Stored items
(* ===== verification/BuildOrchestrator.v ===== *)
(** * build-system: the build loop (src/build-system/src/orchestrator.rs)

    [build] over the five interfaces: parse, execute the stages in order with
    the store as a cache, assemble the manifest, publish it. *)

From S2P Require Import Prelude RustStd AsyncIo StoreTypes BuildTypes BuildHasher.

Record StageResult := {
  st_input_hash : InputHash; st_output_hash : OutputHash; st_was_cache_hit : bool;
}.

(** [env!("CARGO_PKG_VERSION")]. *)
Definition CARGO_PKG_VERSION : rstr := lit "0.1.0".

(** [total_size += len] over the files (src/build-system/src/converter.rs). *)
Fixpoint sum_files (entries : list (result Failure WalkEntry)) (total_size : N) : result Failure N :=
  match entries with
  | [] => mret total_size
  | entry :: rest =>
      entry ← entry;
      if we_is_file entry then
        len ← we_len entry;
        sum_files rest ((total_size + len) mod 2 ^ 64)%N
      else sum_files rest total_size
  end.

Definition get_dir_size `{BuildOs W} (path : rstr) : SM W Failure N :=
  entries ← total (walkdir path);
  lift (sum_files entries 0).

(** The result maps of the loop. *)
Definition Results : Type := gmap rstr StageResult * gmap rstr LayerMetadata.

Section Build.
Context {W : Type} `{BuildOs W, DockerfileParser W, Hasher, BuildEngine W, LayerFormat W, StoreClient W}.
Context `{Hex, Sha256} (scratch_dir : rstr).
Local Abbreviation M := (SM W Failure).

(** [Path::exists]. *)
Definition path_present (path : rstr) : M bool :=
  r ← attempt (fs_len path);
  mret (match (r : result Failure N) with Ok _ => true | Err _ => false end).

(** The directory a stage is built in (lines 89-101). *)
Definition fresh_stage_dir (stage : ParsedStage) : M rstr :=
  let stage_dir := join scratch_dir (ps_name stage) in
  present ← path_present stage_dir;
  if (present : bool) then
    removed ← attempt (fs_remove_dir_all stage_dir);
    match (removed : result Failure unit) with
    | Ok _ => mret stage_dir
    | Err _ =>
        now ← total clock_millis;
        mret (join scratch_dir (ps_name stage ++ lit "-" ++ dec now))
    end
  else mret stage_dir.

(** The parent's build cache, when the parent was not built in this session
    (lines 110-133). *)
Definition parent_override (stage_results : gmap rstr StageResult) (stage_dir : rstr)
    (stage : ParsedStage) : M (option (rstr * rstr)) :=
  match ps_parent_name stage with
  | Some parent_name =>
      parent_res ← lift (ok_or (stage_results !! parent_name) (Error (lit "Parent result missing")));
      if st_was_cache_hit parent_res then
        let oci_dir := join stage_dir (lit "parent_oci") in
        _ ← fs_create_dir_all oci_dir;
        _ ← client_pull (st_output_hash parent_res) BuildCache oci_dir;
        _ ← unpack_for_build (join oci_dir (lit "layer.oci.tar.zst")) oci_dir;
        mret (Some (parent_name, oci_dir))
      else mret None
  | None => mret None
  end.

(** [SolveRequest] of a stage. *)
Definition solve_request (dockerfile : rstr) (stage : ParsedStage)
    (override : option (rstr * rstr)) (rootfs_dir : rstr) : SolveRequest :=
  {| sr_stage_name := ps_name stage; sr_dockerfile_path := dockerfile;
     sr_context_path := default (lit ".") (path_parent dockerfile);
     sr_parent_cache_override := override; sr_export_dir := rootfs_dir |}.

(** A cache miss: build, pack and publish the stage (lines 88-161). *)
Definition build_stage (dockerfile : rstr) (stage_results : gmap rstr StageResult)
    (stage : ParsedStage) (input_hash : InputHash) (parent_input : option InputHash)
  : M LayerMetadata :=
  stage_dir ← fresh_stage_dir stage;
  let rootfs_dir := join stage_dir (lit "rootfs") in
  let artifact_dir := join stage_dir (lit "artifacts") in
  _ ← fs_create_dir_all rootfs_dir;
  _ ← fs_create_dir_all artifact_dir;
  override ← parent_override stage_results stage_dir stage;
  _ ← solve_stage (solve_request dockerfile stage override rootfs_dir);
  artifacts ← pack rootfs_dir artifact_dir;
  deploy_size ← fs_len (la_deploy_artifact artifacts);
  uncompressed ← attempt (get_dir_size rootfs_dir);
  now ← total clock_secs;
  host ← hostname;
  let meta := {| ld_input_hash := input_hash; ld_output_hash := la_output_hash artifacts;
                 ld_parent_input_hash := parent_input;
                 ld_size_bytes := default 0%N (res_ok (uncompressed : result Failure N));
                 ld_size_compressed_bytes := deploy_size; ld_build_timestamp := as_u64 now;
                 ld_builder_version := CARGO_PKG_VERSION; ld_build_host := host |} in
  _ ← client_publish_layer artifacts meta;
  mret meta.

(** The parent's input hash, and the stage's (lines 60-68). *)
Definition parent_input_hash (stage_results : gmap rstr StageResult) (stage : ParsedStage)
  : option InputHash :=
  st_input_hash <$> (ps_parent_name stage ≫= λ name, stage_results !! name).
Definition stage_input_hash (stage_results : gmap rstr StageResult) (stage : ParsedStage) : InputHash :=
  compute_input_hash stage (parent_input_hash stage_results stage).

(** Both maps with the outcome of a stage. *)
Definition record (stage : ParsedStage) (res : StageResult) (meta : LayerMetadata) (acc : Results)
  : Results :=
  (<[ps_name stage := res]> (fst acc), <[ps_layer_name stage := meta]> (snd acc)).

(** One stage (lines 59-173). *)
Definition exec_stage (dockerfile : rstr) (stage : ParsedStage) (acc : Results) : M Results :=
  let input_hash := stage_input_hash (fst acc) stage in
  resolved ← client_resolve input_hash;
  match resolved with
  | Some content_hash =>
      meta ← client_pull content_hash BuildCache (lit "");
      mret (record stage {| st_input_hash := input_hash; st_output_hash := content_hash;
                            st_was_cache_hit := true |} meta acc)
  | None =>
      meta ← build_stage dockerfile (fst acc) stage input_hash (parent_input_hash (fst acc) stage);
      mret (record stage {| st_input_hash := input_hash; st_output_hash := ld_output_hash meta;
                            st_was_cache_hit := false |} meta acc)
  end.

(** The manifest's layers (lines 176-191). *)
Definition manifest_layer (i : nat) (name : rstr) (meta : LayerMetadata) : ManifestLayer :=
  {| mf_name := name; mf_order := (N.of_nat i mod 2 ^ 32)%N; mf_input_hash := ld_input_hash meta;
     mf_output_hash := ld_output_hash meta; mf_size_bytes := ld_size_bytes meta;
     mf_size_compressed_bytes := ld_size_compressed_bytes meta;
     mf_parent_input_hash := ld_parent_input_hash meta |}.

Fixpoint manifest_layers (i : nat) (names : list rstr) (layer_metas : gmap rstr LayerMetadata)
  : result Failure (list ManifestLayer) :=
  match names with
  | [] => mret []
  | name :: names =>
      meta ← ok_or (layer_metas !! name) (Error (lit "Missing metadata for layer " ++ name));
      rest ← manifest_layers (S i) names layer_metas;
      mret (manifest_layer i name meta :: rest)
  end.

Definition build (dockerfile : rstr) : M ReleaseManifest :=
  graph ← parse dockerfile;
  dockerfile_content ← fs_read dockerfile;
  let dockerfile_hash := hex_encode (arr_bytes (sha256_digest dockerfile_content)) in
  results ← for_each (bg_stages graph) ((∅, ∅) : Results) (exec_stage dockerfile);
  layers ← lift (manifest_layers 0 (rs_layer_order (bg_release_meta graph)) (snd results));
  manifest_id ← total uuid_v4;
  now ← total clock_secs;
  host ← hostname;
  let manifest := {| rl_schema_version := lit "1.0"; rl_manifest_id := manifest_id;
                     rl_build_metadata :=
                       {| bd_dockerfile_hash := dockerfile_hash; bd_build_timestamp := as_u64 now;
                          bd_builder_version := CARGO_PKG_VERSION; bd_build_host := host |};
                     rl_layers := layers;
                     rl_workload_metadata := rs_workload_meta (bg_release_meta graph) |} in
  _ ← client_publish_manifest manifest;
  mret manifest.
End Build.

--- What is needed ---
If a line in the records has the word "built", copy that line.

--- Response area ---
(** The directory a stage is built in (lines 89-101). *)
(** The parent's build cache, when the parent was not built in this session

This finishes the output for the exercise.